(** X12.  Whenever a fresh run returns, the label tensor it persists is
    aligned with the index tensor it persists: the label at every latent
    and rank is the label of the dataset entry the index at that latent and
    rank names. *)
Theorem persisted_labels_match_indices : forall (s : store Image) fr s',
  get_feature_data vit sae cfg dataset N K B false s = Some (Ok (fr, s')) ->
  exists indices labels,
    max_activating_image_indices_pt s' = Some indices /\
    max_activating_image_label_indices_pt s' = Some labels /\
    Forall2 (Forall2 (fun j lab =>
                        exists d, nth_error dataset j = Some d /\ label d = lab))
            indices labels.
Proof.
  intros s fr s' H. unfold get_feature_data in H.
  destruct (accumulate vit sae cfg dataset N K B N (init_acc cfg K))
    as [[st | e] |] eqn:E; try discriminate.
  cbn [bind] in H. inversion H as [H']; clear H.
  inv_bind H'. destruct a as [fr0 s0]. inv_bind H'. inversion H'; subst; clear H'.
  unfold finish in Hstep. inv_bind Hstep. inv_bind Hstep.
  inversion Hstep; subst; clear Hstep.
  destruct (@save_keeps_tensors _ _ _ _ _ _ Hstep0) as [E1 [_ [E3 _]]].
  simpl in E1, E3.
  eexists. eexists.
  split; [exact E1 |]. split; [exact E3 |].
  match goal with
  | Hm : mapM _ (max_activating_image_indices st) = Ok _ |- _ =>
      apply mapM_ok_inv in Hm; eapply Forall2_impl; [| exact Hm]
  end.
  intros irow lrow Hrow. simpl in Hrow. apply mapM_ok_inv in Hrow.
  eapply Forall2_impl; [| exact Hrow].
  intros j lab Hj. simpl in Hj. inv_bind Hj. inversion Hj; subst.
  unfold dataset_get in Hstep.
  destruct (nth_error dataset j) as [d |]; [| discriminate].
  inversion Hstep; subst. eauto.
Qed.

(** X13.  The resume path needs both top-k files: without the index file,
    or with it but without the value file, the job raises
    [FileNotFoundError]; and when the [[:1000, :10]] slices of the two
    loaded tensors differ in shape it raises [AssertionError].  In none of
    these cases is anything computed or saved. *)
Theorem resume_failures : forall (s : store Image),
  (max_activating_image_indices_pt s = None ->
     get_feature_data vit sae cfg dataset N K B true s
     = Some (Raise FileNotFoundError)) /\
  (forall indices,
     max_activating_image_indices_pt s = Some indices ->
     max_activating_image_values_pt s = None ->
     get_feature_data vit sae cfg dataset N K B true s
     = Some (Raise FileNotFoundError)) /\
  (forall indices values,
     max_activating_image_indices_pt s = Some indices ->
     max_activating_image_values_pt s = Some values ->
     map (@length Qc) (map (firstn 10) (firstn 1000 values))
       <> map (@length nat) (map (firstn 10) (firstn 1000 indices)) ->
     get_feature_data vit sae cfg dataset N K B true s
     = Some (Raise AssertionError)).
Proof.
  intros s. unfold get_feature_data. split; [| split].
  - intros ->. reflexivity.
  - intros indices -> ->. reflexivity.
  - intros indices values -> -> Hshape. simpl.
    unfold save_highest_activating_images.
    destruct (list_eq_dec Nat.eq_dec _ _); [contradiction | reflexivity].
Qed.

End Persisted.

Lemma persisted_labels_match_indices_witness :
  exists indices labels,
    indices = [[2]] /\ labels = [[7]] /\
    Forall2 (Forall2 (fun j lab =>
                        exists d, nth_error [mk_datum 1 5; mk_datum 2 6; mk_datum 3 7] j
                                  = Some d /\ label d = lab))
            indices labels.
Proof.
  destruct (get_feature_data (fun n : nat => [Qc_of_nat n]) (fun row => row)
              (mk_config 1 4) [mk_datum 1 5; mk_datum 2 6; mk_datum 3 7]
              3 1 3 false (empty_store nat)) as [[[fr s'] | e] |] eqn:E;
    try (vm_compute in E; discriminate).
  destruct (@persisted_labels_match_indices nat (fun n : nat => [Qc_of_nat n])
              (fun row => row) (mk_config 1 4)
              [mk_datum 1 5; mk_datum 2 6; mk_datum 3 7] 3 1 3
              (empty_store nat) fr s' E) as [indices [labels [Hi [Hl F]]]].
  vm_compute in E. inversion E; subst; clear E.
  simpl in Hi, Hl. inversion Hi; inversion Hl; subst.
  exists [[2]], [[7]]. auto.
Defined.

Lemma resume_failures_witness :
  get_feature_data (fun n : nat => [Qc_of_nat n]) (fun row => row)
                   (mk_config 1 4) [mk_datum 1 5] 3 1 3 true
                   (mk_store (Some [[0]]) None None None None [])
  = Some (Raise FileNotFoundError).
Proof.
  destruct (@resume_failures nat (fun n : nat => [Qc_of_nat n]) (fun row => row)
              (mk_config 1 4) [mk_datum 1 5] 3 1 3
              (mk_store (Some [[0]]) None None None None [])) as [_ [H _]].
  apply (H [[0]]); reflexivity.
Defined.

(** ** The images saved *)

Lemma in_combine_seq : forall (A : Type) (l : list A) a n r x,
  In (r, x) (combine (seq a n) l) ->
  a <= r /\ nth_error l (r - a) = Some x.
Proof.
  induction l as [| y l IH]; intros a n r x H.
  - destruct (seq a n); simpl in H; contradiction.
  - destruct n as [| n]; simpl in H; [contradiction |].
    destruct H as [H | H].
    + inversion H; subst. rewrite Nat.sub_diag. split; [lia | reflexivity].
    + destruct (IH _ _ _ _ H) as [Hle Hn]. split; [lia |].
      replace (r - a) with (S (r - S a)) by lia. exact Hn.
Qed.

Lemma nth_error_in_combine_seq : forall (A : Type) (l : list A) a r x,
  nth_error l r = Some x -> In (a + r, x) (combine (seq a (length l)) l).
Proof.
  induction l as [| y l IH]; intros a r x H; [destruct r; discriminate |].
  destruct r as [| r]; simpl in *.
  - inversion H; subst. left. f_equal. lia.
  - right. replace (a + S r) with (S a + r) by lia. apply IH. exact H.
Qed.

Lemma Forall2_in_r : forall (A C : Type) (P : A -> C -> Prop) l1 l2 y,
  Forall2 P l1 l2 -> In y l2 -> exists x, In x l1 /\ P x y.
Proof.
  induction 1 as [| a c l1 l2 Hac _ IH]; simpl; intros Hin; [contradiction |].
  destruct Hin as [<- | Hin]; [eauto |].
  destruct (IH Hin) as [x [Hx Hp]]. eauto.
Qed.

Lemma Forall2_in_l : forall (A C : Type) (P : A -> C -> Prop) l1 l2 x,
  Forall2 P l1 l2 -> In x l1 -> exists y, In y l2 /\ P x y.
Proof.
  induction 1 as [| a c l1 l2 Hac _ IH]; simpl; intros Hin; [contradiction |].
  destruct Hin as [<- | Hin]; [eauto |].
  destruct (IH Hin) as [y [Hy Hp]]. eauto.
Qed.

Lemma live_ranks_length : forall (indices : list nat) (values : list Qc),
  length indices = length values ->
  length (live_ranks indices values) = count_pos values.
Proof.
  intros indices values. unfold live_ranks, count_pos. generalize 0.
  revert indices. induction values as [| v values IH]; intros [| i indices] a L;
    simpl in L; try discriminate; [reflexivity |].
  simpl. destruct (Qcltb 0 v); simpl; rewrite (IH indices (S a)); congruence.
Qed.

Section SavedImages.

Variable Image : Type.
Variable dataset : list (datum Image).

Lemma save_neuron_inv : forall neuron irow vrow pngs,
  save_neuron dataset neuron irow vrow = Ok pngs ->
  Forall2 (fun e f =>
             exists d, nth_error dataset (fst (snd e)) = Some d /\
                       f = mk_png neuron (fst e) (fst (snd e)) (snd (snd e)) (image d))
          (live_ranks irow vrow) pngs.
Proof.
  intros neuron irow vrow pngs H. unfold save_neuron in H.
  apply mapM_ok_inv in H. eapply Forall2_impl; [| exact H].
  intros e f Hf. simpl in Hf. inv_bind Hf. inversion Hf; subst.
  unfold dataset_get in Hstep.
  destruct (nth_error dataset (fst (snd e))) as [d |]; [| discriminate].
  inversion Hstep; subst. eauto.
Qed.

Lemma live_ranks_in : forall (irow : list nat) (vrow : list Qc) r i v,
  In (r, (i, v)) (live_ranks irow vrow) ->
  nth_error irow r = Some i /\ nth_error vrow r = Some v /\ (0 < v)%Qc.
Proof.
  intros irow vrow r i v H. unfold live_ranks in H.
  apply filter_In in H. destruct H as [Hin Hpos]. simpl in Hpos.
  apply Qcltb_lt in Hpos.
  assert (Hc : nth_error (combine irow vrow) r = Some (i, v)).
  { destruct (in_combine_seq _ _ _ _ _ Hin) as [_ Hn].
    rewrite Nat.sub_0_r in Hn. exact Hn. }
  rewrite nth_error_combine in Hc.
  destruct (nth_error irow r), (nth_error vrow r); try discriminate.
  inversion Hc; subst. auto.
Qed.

Aim of the task:
From the records above, tally every line that includes the word "neuron" and reply with the total by itself.

The answer:
4